To the Editor

Within nanoecotoxicology, various scientific tensions exist in dynamic interplay. For example, exploratory and curiosity-driven basic research competes with strategic-, applied- and regulatory-oriented approaches; research done within a paradigm of environmental chemistry must rival with a biological one; and research focused on well-controlled experimental set-ups vies with that prioritizing testing under complex and variable real-world conditions. All these research orientations are valuable, and just as in the concept of yin and yang, they should be regarded as complementary forces between which it is important to find a balance.

Disconcertingly, however, the urgent need for environmental, health and safety data to support regulatory decision-making has created pressure to develop and use international standards in nanoecotoxicology, which can potentially cause an imbalance in the research orientations. Standardization may be necessary for reliability, comparability and regulatory relevance of nanoecotoxicological studies, but we should recognize and address the three double-binds that this creates.

A 'double-bind' is a persistent type of dilemma whereby two choices are in tension, and success in one inevitably creates problems in the other. The first double-bind is a temporal one — it being arguably both too early and too late for standardization of nanoecotoxicology testing. Standardization is overdue because nano-products are already commercially available and data generated using existing methods may not be appropriate. It is too early, however, because results from initial testing are too diverse to offer any clear patterns on which the standardization of testing methods can be based. Even small modifications in sample preparation, composition of the test media or instrumentation can greatly influence the results of nanoparticle testing, making it difficult to condense current knowledge into ideal protocols.
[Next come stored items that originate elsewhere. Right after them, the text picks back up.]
(** Blocks lie low in the address space, and no more is asked for or got than fits
    there. *)
Definition low_addresses (addr : nat -> Z) : Prop := forall id, 0 <= addr id < 2 ^ 62.

Definition small_request (malloc_ok : Z -> alloc_result) (s : Z) : Prop :=
  (forall n, malloc_ok n = true -> n < 2 ^ 62) /\ 0 <= s < 2 ^ 62 - 8.

Definition small_op (op : gc_op) : Prop :=
  match op with OpAlloc _ m s => small_request m s | _ => True end.

Definition disjoint_regions (r1 r2 : region) : Prop :=
  r_block r1 <> r_block r2 \/ r_off r1 + r_size r1 <= r_off r2 \/
  r_off r2 + r_size r2 <= r_off r1.

(** Space an allocation may still hand out. *)
Definition unused (v : list LR_NurseryBlock * nat) (r : region) : Prop :=
  (v.2 <= r_block r)%nat \/
  exists b, b ∈ v.1 /\ b_id b = r_block r /\ b_top b <= r_off r.

(** A region handed out, inside its block. *)
Definition allocated (v : list LR_NurseryBlock * nat) (r : region) : Prop :=
  0 <= r_off r /\ r_off r mod 8 = 0 /\
  exists b, b ∈ v.1 /\ b_id b = r_block r /\ r_off r + r_size r <= b_top b <= b_size b.

(** What one allocation does to the nursery. *)
Record alloc_effect (v v' : list LR_NurseryBlock * nat) (r : region) : Prop := {
  ae_ok : nursery_ok v';
  ae_unused : unused v r;
  ae_allocated : allocated v' r;
  ae_keep r' : allocated v r' -> allocated v' r';
  ae_disjoint r' : allocated v r' -> disjoint_regions r' r
}.

Lemma find_block_spec id bs b :
  find_block id bs = Some b -> b ∈ bs /\ b_id b = id.
Proof.
  unfold find_block. intros H. apply fmap_Some in H as ([i b'] & H & ->).
  apply list_find_Some in H as (H & ? & _). split; [|done].
  by eapply list_elem_of_lookup_2.
Qed.

Lemma bump_ids addr id n bs : map b_id (bump addr id n bs) = map b_id bs.
Proof. unfold bump. rewrite map_map. apply map_ext. intros b. by case_decide. Qed.

Lemma bumped (addr : nat -> Z) id top n :
  0 <= addr id + top + n < 2 ^ 64 -> u64 (addr id + top + n) - addr id = top + n.
Proof. intros H. rewrite u64_small by done. lia. Qed.

Lemma elem_of_bump addr id n bs b :
  b ∈ bs ->
  NurseryBlock (b_id b)
    (if decide (b_id b = id) then u64 (addr id + b_top b + n) - addr id else b_top b)
    (b_size b) ∈ bump addr id n bs.
Proof.
  intros H. unfold bump. apply list_elem_of_In, in_map_iff. exists b. split.
  - case_decide; [done|by destruct b].
  - by apply list_elem_of_In.
Qed.

Lemma nodup_block bs b1 b2 :
  NoDup (map b_id bs) -> b1 ∈ bs -> b2 ∈ bs -> b_id b1 = b_id b2 -> b1 = b2.
Proof.
  induction bs as [|b bs IH]; intros Hn H1 H2 E; [by apply not_elem_of_nil in H1|].
  cbn in Hn. apply NoDup_cons in Hn as [Hnot Hn].
  assert (forall x, x ∈ bs -> b_id x <> b_id b) as Hne.
  { intros x Hx Ex. apply Hnot, list_elem_of_In, in_map_iff. exists x.
    split; [done|by apply list_elem_of_In]. }
  apply elem_of_cons in H1 as [->|H1], H2 as [->|H2]; [done| | |by apply IH];
    exfalso; by eapply Hne.
Qed.

Lemma alloc_bump addr bs n b size :
  low_addresses addr ->
  nursery_ok (bs, n) -> b ∈ bs -> b_top b + size <= b_size b -> 0 <= size -> size mod 8 = 0 ->
  alloc_effect (bs, n) (bump addr (b_id b) size bs, n) (Region (b_id b) (b_top b) size).
Proof.
  intros Hlow [Hok Hnd] Hb Hroom Hsz Hal. cbn [fst snd] in *.
  rewrite Forall_forall in Hok. pose proof (Hok b Hb) as (Hb1 & Hb2 & Hb3 & Hb4).
  pose proof (bumped addr (b_id b) (b_top b) size ltac:(specialize (Hlow (b_id b)); lia)) as Eb.
  split; cbn [fst snd].
  - split; cbn [fst snd]; [|by rewrite bump_ids].
    unfold bump. apply Forall_map, Forall_forall. intros b' Hb'.
    pose proof (Hok b' Hb') as (? & ? & ?). case_decide as E; [|done].
    assert (b' = b) as -> by (by eapply nodup_block). unfold block_ok. cbn. rewrite Eb.
    split_and!; [lia|lia|lia| |done]. rewrite Z.add_mod, Hb3, Hal by lia. done.
  - right. exists b. split_and!; [done|done|cbn; lia].
  - split_and!; cbn; [lia|done|]. eexists. split; [by apply (elem_of_bump addr (b_id b) size)|].
    cbn. rewrite decide_True by done. split; [done|lia].
  - intros r' (? & ? & b' & Hb' & ? & ?). split_and!; [done|done|].
    eexists. split; [by apply (elem_of_bump addr (b_id b) size)|]. cbn. split; [done|].
    case_decide as E; [|lia]. assert (b' = b) as -> by (by eapply nodup_block). lia.
  - intros r' (? & ? & b' & Hb' & Hid & ?). unfold disjoint_regions. cbn.
    destruct (decide (r_block r' = b_id b)) as [E|]; [|by left]. right. left.
    assert (b' = b) as -> by (eapply nodup_block; [done..|congruence]). lia.
Qed.

Lemma alloc_new_block bs n size bsize :
  nursery_ok (bs, n) -> 0 <= size <= bsize -> bsize < 2 ^ 62 -> size mod 8 = 0 ->
  alloc_effect (bs, n) (NurseryBlock n (0 + size) bsize :: bs, S n) (Region n 0 size).
Proof.
  intros [Hok Hnd] Hsz Hbs Hal. cbn [fst snd] in *. split; cbn [fst snd].
  - split; cbn [fst snd].
    + apply Forall_cons. split; [unfold block_ok; cbn; split_and!; [lia|lia|lia|done|lia]|].
      eapply Forall_impl; [exact Hok|]. intros b (? & ? & ? & ?). unfold block_ok.
      split_and!; lia.
    + cbn. apply NoDup_cons. split; [|done]. intros Hin.
      apply list_elem_of_In, in_map_iff in Hin as (b & E & Hb).
      rewrite Forall_forall in Hok. apply list_elem_of_In in Hb.
      destruct (Hok b Hb) as (_ & _ & _ & ?). lia.
  - left. cbn. lia.
  - split_and!; cbn; [lia|done|]. eexists. split; [by left|]. cbn. split; [done|lia].
  - intros r' (? & ? & b' & Hb' & ? & ?). split_and!; [done|done|].
    exists b'. split_and!; [by right|done|lia..].
  - intros r' (? & ? & b' & Hb' & Hid & ?). left. cbn. rewrite <- Hid.
    rewrite Forall_forall in Hok. destruct (Hok b' Hb') as (_ & _ & _ & ?). lia.
Qed.

Lemma nursery_grow_effect c m size gc :
  (forall n, m n = true -> n < 2 ^ 62) ->
  nursery_ok (nview gc) -> 0 <= size -> size mod 8 = 0 ->
  match nursery_grow c m size gc with
  | (None, gc') => gc' = gc
  | (Some r, gc') => alloc_effect (nview gc) (nview gc') r /\ r_size r = size
  end.
Proof.
  intros Hm Hok H0 H8. unfold nursery_grow, lr_gc_nursery_block_new.
  set (bsize := if size >? nursery_size (config gc) then _ else _).
  assert (size <= bsize)
    by (unfold bsize; destruct (Z.gtb_spec size (nursery_size (config gc))); lia).
  destruct (negb c); [done|]. destruct (m bsize) eqn:Em; [|done]. apply Hm in Em. cbn [negb].
  rewrite count_nursery_nview. split; [|done]. by apply alloc_new_block.
Qed.

Lemma room_spec addr size gc b :
  low_addresses addr -> nursery_ok (nview gc) -> 0 <= size < 2 ^ 62 ->
  room addr size gc = Some b -> b ∈ nursery_blocks gc /\ b_top b + size <= b_size b.
Proof.
  intros Hlow [Hok _] Hsz. unfold room. destruct (nursery_current gc) as [id|]; [|done].
  destruct (find_block id (nursery_blocks gc)) as [b'|] eqn:E; [|done].
  apply find_block_spec in E as [Hb _]. rewrite Forall_forall in Hok.
  destruct (Hok b' Hb) as (? & ? & _). specialize (Hlow id). rewrite !u64_small by lia.
  destruct (Z.leb_spec (addr id + b_top b' + size) (addr id + b_size b')); [|done].
  intros. simplify_eq. split; [done|lia].
Qed.

Lemma nursery_alloc_effect addr c m s gc :
  low_addresses addr -> small_request m s -> nursery_ok (nview gc) ->
  match lr_gc_nursery_alloc addr c m s gc with
  | (None, gc') => gc' = gc
  | (Some r, gc') => alloc_effect (nview gc) (nview gc') r /\ r_size r = align8 s
  end.
Proof.
  intros Hlow [Hm Hs] Hok. unfold lr_gc_nursery_alloc. case_if; [done|].
  destruct (align8_spec s) as (H0 & H8 & Hr). specialize (Hr ltac:(lia)).
  destruct (room addr (align8 s) gc) as [b|] eqn:E; [|by apply nursery_grow_effect].
  apply room_spec in E as [Hb Hroom]; [|done..|lia]. rewrite count_nursery_nview.
  split; [|done]. by apply alloc_bump.
Qed.

(** ** Invariant: the nursery stays well formed *)

#[local] Opaque lr_gc_minor lr_gc_full lr_gc_incremental_step lr_gc_incremental_start.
The second double-bind relates to the tension between pursuing tests under real environmental conditions and the need for well-controlled experimental set-ups. The Organisation for Economic Corporation and Development (OECD) spearheaded the development of testing guidelines for chemicals to ensure mutual cross-national acceptance of data that are relevant for classification, labelling and hazard assessment. However, this commitment to standardize experimental conditions tends to undermine the importance of testing under the complex and varied environmental conditions into which nanomaterials are released.

The third double-bind concerns how pursuing knowledge according to any one particular approach inevitably creates selective ignorance, leading researchers to only partially understand complex phenomena. This does not imply that we are better off not pursuing knowledge at all, but rather highlights the importance of being aware of how paradigms shape and delimit what knowledge is produced. Given the complexity of nanoparticle properties, experimental media and other influencing factors, at present there is no single paradigm or testing approach that can be claimed to outrank others. Under such high uncertainty, it is important to actively reflect on the assumptions and limitations for all approaches.

The triple double-bind situation facing nanoecotoxicology standardization can seem paralysing. Although there may be no ultimate escape, one way to move forward in a responsible manner is to acknowledge, actively cultivate and support the diverse research areas in nanoecotoxicology as an essential condition for scientific robustness.

Funding bodies, researchers, regulators, publishers and standardization organizations alike need to acknowledge the triple double-bind situation. Funders should ensure that there are opportunities for diverse research approaches to be pursued. Researchers should continue to trial, develop and report on different test methods and communicate the limitations of their knowledge transparently. Scientific journals should remain open towards publishing different types of research (even when consensus seems to be emerging in favour of standardized testing), as well as publishing negative results. Regulators should resist the assumption that public authority requires scientific certainty and should be nuanced in their evaluation of data quality — focusing on both whether a study follows a particular standard and whether it is properly described, well performed and uses well-characterized nanoparticles. Finally, standardization organizations should resist the urge to develop premature standards and remain open, flexible and responsive to ongoing exploratory research and testing.

It is now clear that standards for chemical testing are not appropriate for nanoparticles. However, rushing to develop harmonized standards for nanoecotoxicology and ignoring the three double-binds we face may unwittingly cause undue imbalance in the field. This could create false negatives that would place human and environmental health and safety in danger, and threaten the scientific and public legitimacy of nanoecotoxicology research.